Marxism Is Useless (And Somewhat Dangerous) As a Critical Lense

Marxism is occasionally used as a lens with which to view fiction through, typically as a method of viewing class-struggle. But that's not necessary. One need not adopt the failed ideology of easily the worst regime of the last century to analyze a work from the perspective of a class struggle. That's like adopting a lens of Nazism for the same purpose, it's unnecessary, somewhat dangerous and ultimately pointless, as one need not take a COMMUNIST approach to a work to analyze something from the perspective of a class struggle. Class-struggle is not, and should not be exclusive to a Marxist reading of the work. To allow Marxism to dominate economic struggle and class struggle is unhelpful and somewhat dangerous. Again, it's equivalent to using Nazism for the same thing. Hell, it might be worse, as Nazis are far less likely to elicit a sympathetic response than their Russian brothers are. Somehow the Communists managed to convince the world they weren't as bad as the Nazis when they were objectively worse, and with as bad as the Nazis were, that's saying something!
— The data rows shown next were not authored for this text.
Lemma evict_page_spec s p pr L O F pid0 v0 q0 g i :
  lru_abs (kn_lru s) q0 → lru_room q0 (pid0, v0) →
  pfind (λ x, p_pid x =? pid0) (pt_proc (kn_pt s)) = Some p → kn_wf s p pr L O F →
  swappable s pr 0 v0 i → frame_of (k_mem (kn_km s)) (p_pgdir pr) v0 = Some g → page_ok g →
  let data := read_bytes (k_mem (kn_km s)) g (Z.to_nat PGSIZE) in
  ∃ s' sl', evict_page mypid pid0 v0 s = Ok (tt, s') ∧
    lru_abs (kn_lru s') (LruSpec.remove (pid0, v0) q0) ∧
    kn_wf s' p (w_swap_list sl' (w_write_buffer data pr)) (L ++ [i]) O F ∧
    sinfo (swap_frame_list (kn_swap s')) i = Some (v0, 0, 1) ∧
    blocks_from (disk_view s' ROOTDEV) (swap_start 0 + Z.of_nat i * 8) 8 = data ∧
    translate (k_mem (kn_km s')) (p_pgdir pr) v0 = None.
Proof.
  intros Hlru Hroom Hfind Hwf [Hk [Hv Hal] [t Ht] Hslot Hblk] Hfr Hg data.
  assert (Hva : is_u32 v0) by (unfold is_u32; lia).
  destruct (evict_buffer s p pr L O F pid0 v0 g Hfind Hwf Hva Hfr Hg) as (Hpid & Hwf1 & E). fold data in Hwf1, E.
  destruct (swap_out_spec 0 p_write_buffer _ p (w_write_buffer data pr) L O F q0 v0 i t Hwf1)
    as (s' & sl' & Eo & Hwf' & Hlru' & Hinfo & _ & _ & Hdisk & _ & _ & Hpte & _); try done.
  { simpl. by rewrite Hpid. }
  exists s', sl'. simpl in Hlru'. rewrite Hpid in Hlru'. split_and!; try done.
  - rewrite E. by erewrite bind_Ok by exact Eo.
  - erewrite blocks_from_ext with (g := λ y, chunk data (y - (swap_start 0 + Z.of_nat i * 8))).
    + rewrite blocks_from_chunks. apply take_ge. unfold data. rewrite read_bytes_length. lia.
    + intros y Hy. rewrite Hdisk by done. within_cases; (done || lia).
  - unfold translate. rewrite Hpte by done. rewrite decide_True by done. by rewrite land_lnot_P.
Qed.

Lemma evict_page_full s p pr L O F pid0 v0 g :
  pfind (λ x, p_pid x =? pid0) (pt_proc (kn_pt s)) = Some p → kn_wf s p pr L O F → is_u32 v0 →
  frame_of (k_mem (kn_km s)) (p_pgdir pr) v0 = Some g → page_ok g →
  first_free 0 (swap_bitmap (kn_swap s)) = None →
  evict_page mypid pid0 v0 s = Panic "Swap Space is Full".
Proof.
  intros Hfind Hwf Hva Hfr Hg Hfull. destruct (evict_buffer s p pr L O F pid0 v0 g Hfind Hwf Hva Hfr Hg) as (_ & Hwf1 & E).
  rewrite E. destruct Hwf1 as [_ _ Hp Hsw _ _]. unfold swap_out, swap_out_with. rewrite bind_assoc.
  kstep (pget_Ok _ _ _ p_swap_list Hp). rewrite bind_assoc. kstep (swap_append_full _ _ _ _ Hsw v0 0 Hfull).
  erewrite bind_Ok by reflexivity. done.
Qed.

(** A page without an entry in the tables is only dropped. *)
Lemma evict_page_gone s p pr L O F pid0 v0 :
  pfind (λ x, p_pid x =? pid0) (pt_proc (kn_pt s)) = Some p → kn_wf s p pr L O F → is_u32 v0 →
  pte_of (k_mem (kn_km s)) (p_pgdir pr) v0 = 0 → evict_page mypid pid0 v0 s = Ok (tt, s).
Proof.
  intros Hfind [Hkm Hdir Hp Hsw HB Hfree] Hva Hpte.
  destruct (pfind_Some _ _ _ Hfind) as (pr0 & Hpr0 & _). rewrite Hp in Hpr0. apply (inj Some) in Hpr0 as <-.
  unfold evict_page, get_proc. erewrite zoom_bind by reflexivity. simpl. rewrite Hfind.
  kstep (pget_Ok _ _ _ p_pgdir Hp). kstep (read_vaddr_none _ _ _ _ Hdir Hva Hpte). by destruct s.
Qed.

(** The pages of a process that has exited leave all together. *)
Lemma evict_page_dead s pid0 v0 q0 : lru_abs (kn_lru s) q0 →
  pfind (λ x, p_pid x =? pid0) (pt_proc (kn_pt s)) = None →
  LruSpec.guard q0 (LruSpec.free_pages pid0 q0) = Some (LruSpec.free_pages pid0 q0) →
  ∃ lr, evict_page mypid pid0 v0 s = Ok (tt, put LRU lr s) ∧ lru_abs lr (LruSpec.free_pages pid0 q0).
Proof.
  intros Hlru Hfind Hg. destruct (lru_free_abs _ _ _ Hlru Hg) as (lr & E & Hl). exists lr. split; [|done].
  unfold evict_page, get_proc at 1. erewrite zoom_bind by reflexivity. simpl. rewrite Hfind. kstep E.
  unfold swap_free, get_proc. erewrite zoom_bind by reflexivity. simpl. by rewrite Hfind.
Qed.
Adopting Marxism as a critical lens normalizes viewing aspects of the world through the lens of one of the most dangerous and harmful ideologies the world has ever known. I cannot imagine how or why any right-minded human-being would even suggest such a thing. Critics need to broaden their viewpoints and realize that when they restrict themselves to critical lenses they ultimately cannot get a true view of the work. Indeed, no lens can give the whole truth about any work on its own, especially when one is not working with the correct terminology. In fact, one need not even use a specific lens to gain a full view of the work. Repeated readings of a book or viewings of a movie can unearth hidden themes that not even the creators know about, and a creative mind on the part of the critic can unearth far more than any lense possibly could. That's not to say that one cannot get any benefit out of a work when specifically searching for a given theme, but that it is far less useful than a less-specific, broadminded view of the work. When looking for themes, one may conjure up a theme that the work doesn't lend itself to in even the broadest of readings, as opposed to a less specific reading, which will likely put a better image of the messages conveyed to the average reader in one's mind. Looking at a work through a lens does not lend itself to anywhere near a realistic reading of the work, much in the way that going through one's life looking through binoculars does not lend itself to a realistic view of the world. The best lens to view anything through is no lens at all, entirely because one's viewpoint is not tainted. For instance, going into the movie Ender's Game looking for an anti-homosexual agenda is entirely pointless. No such themes exist in the movie, intended or otherwise, and all that lens does is diminish one's enjoyment of the film.